What you need to do | Every line in the entries that holds "hexadecimal" should be identified and copied.

Data excerpts
(* ===== verification/GtidSpec.v ===== *)
(** * The text of GTID_NEXT

    [Gtid_specification] of [sql/rpl_gtid_specification.cc]: parsing, checking
    and printing the value of GTID_NEXT, with the case-insensitive comparison
    of [strings/ctype-simple.c] over the table of [strings/ctype-latin1.c].
    Text is a list of byte values without the terminating zero. *)

From Stdlib Require Import ZArith Lia.
From stdpp Require Import sorting base numbers option gmap tactics list.
From S2P Require Import Prelude GtidInterval Uuid SidMap GtidSet GtidText GtidState.

#[local] Open Scope Z_scope.
#[local] Open Scope mysql_scope.

Definition to_upper_latin1_table : list Z :=
  map Z.of_nat (seq 0 97) ++ map Z.of_nat (seq 65 26) ++ map Z.of_nat (seq 123 101) ++
  map Z.of_nat (seq 192 23) ++ [247] ++ map Z.of_nat (seq 216 7) ++ [255].

Definition to_upper_latin1 (c : Z) : Z := to_upper_latin1_table !!! Z.to_nat c.

Fixpoint my_strcasecmp_8bit (map : Z -> Z) (s t : list Z) : Z :=
  if map (hd 0 s) =? map (hd 0 t) then
    match s with
    | [] => 0
    | c :: s => if c =? 0 then 0 else my_strcasecmp_8bit map s (tl t)
    end
  else map (hd 0 s) - map (hd 0 t).

Definition my_strcasecmp_latin1 (s t : list Z) : Z := my_strcasecmp_8bit to_upper_latin1 s t.

Definition AUTOMATIC_text : list Z := [65; 85; 84; 79; 77; 65; 84; 73; 67].
Definition NOT_YET_DETERMINED_text : list Z :=
  [78; 79; 84; 95; 89; 69; 84; 95; 68; 69; 84; 69; 82; 77; 73; 78; 69; 68].

Definition Gtid_specification_parse (m : Sid_map) (text : list Z)
  : outcome Sid_map Gtid_specification :=
  if my_strcasecmp_latin1 text AUTOMATIC_text =? 0 then Ok m (mk_spec AUTOMATIC_GROUP (mk_Gtid 0 0))
  else if my_strcasecmp_latin1 text ANONYMOUS_text =? 0
  then Ok m (mk_spec ANONYMOUS_GROUP (mk_Gtid 0 0))
  else let? (m, gtid) := Gtid_parse m text in Ok m (mk_spec GTID_GROUP gtid).

Definition Gtid_specification_is_valid (text : list Z) : bool :=
  if my_strcasecmp_latin1 text AUTOMATIC_text =? 0 then true
  else if my_strcasecmp_latin1 text ANONYMOUS_text =? 0 then true
  else Gtid_is_valid text.

Definition Gtid_specification_to_string (m : Sid_map) (spec : Gtid_specification) : list Z :=
  match spec_type spec with
  | AUTOMATIC_GROUP => AUTOMATIC_text
  | NOT_YET_DETERMINED_GROUP => NOT_YET_DETERMINED_text
  | ANONYMOUS_GROUP => ANONYMOUS_text
  | UNDEFINED_GROUP | GTID_GROUP => Gtid_to_string m (spec_gtid spec)
  end.

(** ** The words are not UUIDs *)

Section words.
Implicit Types (s t : list Z).

(** The letters U and N, in either case, are not hexadecimal digits. *)
Lemma upper_not_hex c : to_upper_latin1 c = 85 \/ to_upper_latin1 c = 78 -> hex_to_byte c = -1.
Proof.
  unfold to_upper_latin1, hex_to_byte. generalize (Z.to_nat c). clear c. intros n.
  destruct (decide (n < 256)%nat) as [Hn|Hn].
  - assert (Hall : forallb (fun n => negb ((to_upper_latin1_table !!! n =? 85) ||
      (to_upper_latin1_table !!! n =? 78)) || (hex_to_byte_table !!! n =? -1)) (seq 0 256) = true)
      by (vm_compute; reflexivity).
    rewrite forallb_forall in Hall. specialize (Hall n ltac:(apply in_seq; lia)).
    intros H. apply orb_true_iff in Hall as [Hall|Hall]; [|lia].
    apply negb_true_iff, orb_false_iff in Hall. lia.
  - rewrite (list_lookup_total_alt to_upper_latin1_table), lookup_ge_None_2; [by intros [?|?]|].
    change (length to_upper_latin1_table) with 256%nat. lia.
Qed.

Lemma second_letter s t c :
  my_strcasecmp_latin1 s t = 0 -> t !! 1%nat = Some c -> to_upper_latin1 c <> 0 ->
  Forall (fun x => to_upper_latin1 x <> 0) t ->
  exists a b r, s = a :: b :: r /\ to_upper_latin1 b = to_upper_latin1 c.
Proof.
  intros E Hc Hc0 Ht. destruct t as [|t0 [|t1 t]]; try done. simpl in Hc. injection Hc as ->.
  apply Forall_cons in Ht as [Ht0 _]. cbv beta in Ht0. change (to_upper_latin1 0) with 0 in *.
  unfold my_strcasecmp_latin1 in E. destruct s as [|a s]; simpl in E.
  { by destruct (to_upper_latin1 t0). }
  destruct (Z.eqb_spec (to_upper_latin1 a) (to_upper_latin1 t0)) as [Ea|]; [|lia].
  destruct (Z.eqb_spec a 0) as [->|]; [by change (to_upper_latin1 0) with 0 in Ea|].
  destruct s as [|b s]; simpl in E.
  { by destruct (to_upper_latin1 c). }
  destruct (Z.eqb_spec (to_upper_latin1 b) (to_upper_latin1 c)) as [Eb|]; [|lia]. by exists a, b, s.
Qed.

Lemma words_not_uuid s :
  my_strcasecmp_latin1 s AUTOMATIC_text = 0 \/ my_strcasecmp_latin1 s ANONYMOUS_text = 0 ->
  Uuid_parse s = None.
Proof.
  intros H. assert (Hs : exists a b r, s = a :: b :: r /\ hex_to_byte b = -1).
  { destruct H as [H|H]; eapply second_letter in H as (a & b & r & -> & E); try reflexivity; try done.
    2,4: repeat (apply Forall_cons; split; [vm_compute; congruence|]); apply Forall_nil_2.
    all: exists a, b, r; split; [done|]; apply upper_not_hex; rewrite E; vm_compute; tauto. }
  destruct Hs as (a & b & r & -> & Hb). unfold Uuid_parse, bytes_per_section. cbn [parse_sections].
  assert (E : parse_section 4 (a :: b :: r) = None)
    by (cbn [parse_section]; rewrite Hb; by destruct (hex_to_byte a =? -1)).
  cbn [option_bind mbind]. by rewrite E.
Qed.
End words.

(** The value of GTID_NEXT as text.  [parse] succeeds exactly on the texts
    [is_valid] accepts, and reads back what [to_string] prints for AUTOMATIC,
    ANONYMOUS and any GTID; a UUID is never taken for one of the two words,
    although the comparison ignores case and A is a hexadecimal digit. *)
Theorem Gtid_specification_roundtrip m :
  sid_map_wf m ->
  (forall text, Gtid_specification_is_valid text = true <->
    exists m' spec, Gtid_specification_parse m text = Ok m' spec) /\
  (forall m0, Gtid_specification_parse m (Gtid_specification_to_string m0
     (mk_spec AUTOMATIC_GROUP (mk_Gtid 0 0))) = Ok m (mk_spec AUTOMATIC_GROUP (mk_Gtid 0 0)) /\
   Gtid_specification_parse m (Gtid_specification_to_string m0
     (mk_spec ANONYMOUS_GROUP (mk_Gtid 0 0))) = Ok m (mk_spec ANONYMOUS_GROUP (mk_Gtid 0 0))) /\
  (forall m0 gtid, sid_map_wf m0 -> (1 <= gtid_sidno gtid <= sid_map_max_sidno m0)%nat ->
     0 < gtid_gno gtid < GNO_END ->
     exists m' gtid', Gtid_specification_parse m (Gtid_specification_to_string m0 (mk_spec GTID_GROUP gtid)) =
       Ok m' (mk_spec GTID_GROUP gtid') /\ sid_map_wf m' /\
       sidno_to_sid m' (gtid_sidno gtid') = sidno_to_sid m0 (gtid_sidno gtid) /\
       gtid_gno gtid' = gtid_gno gtid).
Proof.
  intros Hm. destruct (Gtid_parse_print m Hm) as [Hv Hp]. split_and!.
  - intros text. unfold Gtid_specification_is_valid, Gtid_specification_parse.
    destruct (_ =? 0); [split; [eauto|done]|]. destruct (_ =? 0); [split; [eauto|done]|]. rewrite Hv.
    split; [intros (m' & gtid & ->); simpl; eauto|].
    destruct (Gtid_parse m text) as [m' gtid| |]; simpl; [eauto|by intros (? & ? & ?)..].
  - intros m0. split; vm_compute; reflexivity.
  - intros m0 gtid Hm0 Hs Hg. destruct (Hp m0 gtid Hm0 Hs Hg) as (m' & gtid' & E & H).
    exists m', gtid'. split; [|done]. unfold Gtid_specification_parse, Gtid_specification_to_string. simpl.
    assert (Hnot : forall t, t = AUTOMATIC_text \/ t = ANONYMOUS_text ->
      (my_strcasecmp_latin1 (Gtid_to_string m0 gtid) t =? 0) = false).
    { intros t Ht. apply Z.eqb_neq. intros Ec. unfold Gtid_to_string in Ec.
      pose proof (sidno_to_sid_wf m0 _ Hm0 Hs) as Hu.
      pose proof (Uuid_parse_to_string _ ([COLON] ++ format_gno (gtid_gno gtid)) Hu) as Hpu.
      rewrite words_not_uuid in Hpu; [done|]. destruct Ht as [->| ->]; tauto. }
    rewrite !Hnot by tauto. rewrite E. done.
Qed.

Lemma Gtid_specification_roundtrip_witness :
  exists m' gtid', Gtid_specification_parse ex_map'
      (Gtid_specification_to_string ex_map (mk_spec GTID_GROUP (mk_Gtid 2 5))) =
    Ok m' (mk_spec GTID_GROUP gtid') /\ gtid_gno gtid' = 5.
Proof.
  destruct (Gtid_specification_roundtrip ex_map' ex_map'_wf) as (_ & _ & H).
  destruct (H ex_map (mk_Gtid 2 5)) as (m' & gtid' & E & _ & _ & Eg);
    [apply ex_map_wf|vm_compute; lia|simpl; unfold GNO_END, INT64_MAX; lia|]. by exists m', gtid'.
Defined.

Result |
(** The letters U and N, in either case, are not hexadecimal digits. *)
    although the comparison ignores case and A is a hexadecimal digit. *)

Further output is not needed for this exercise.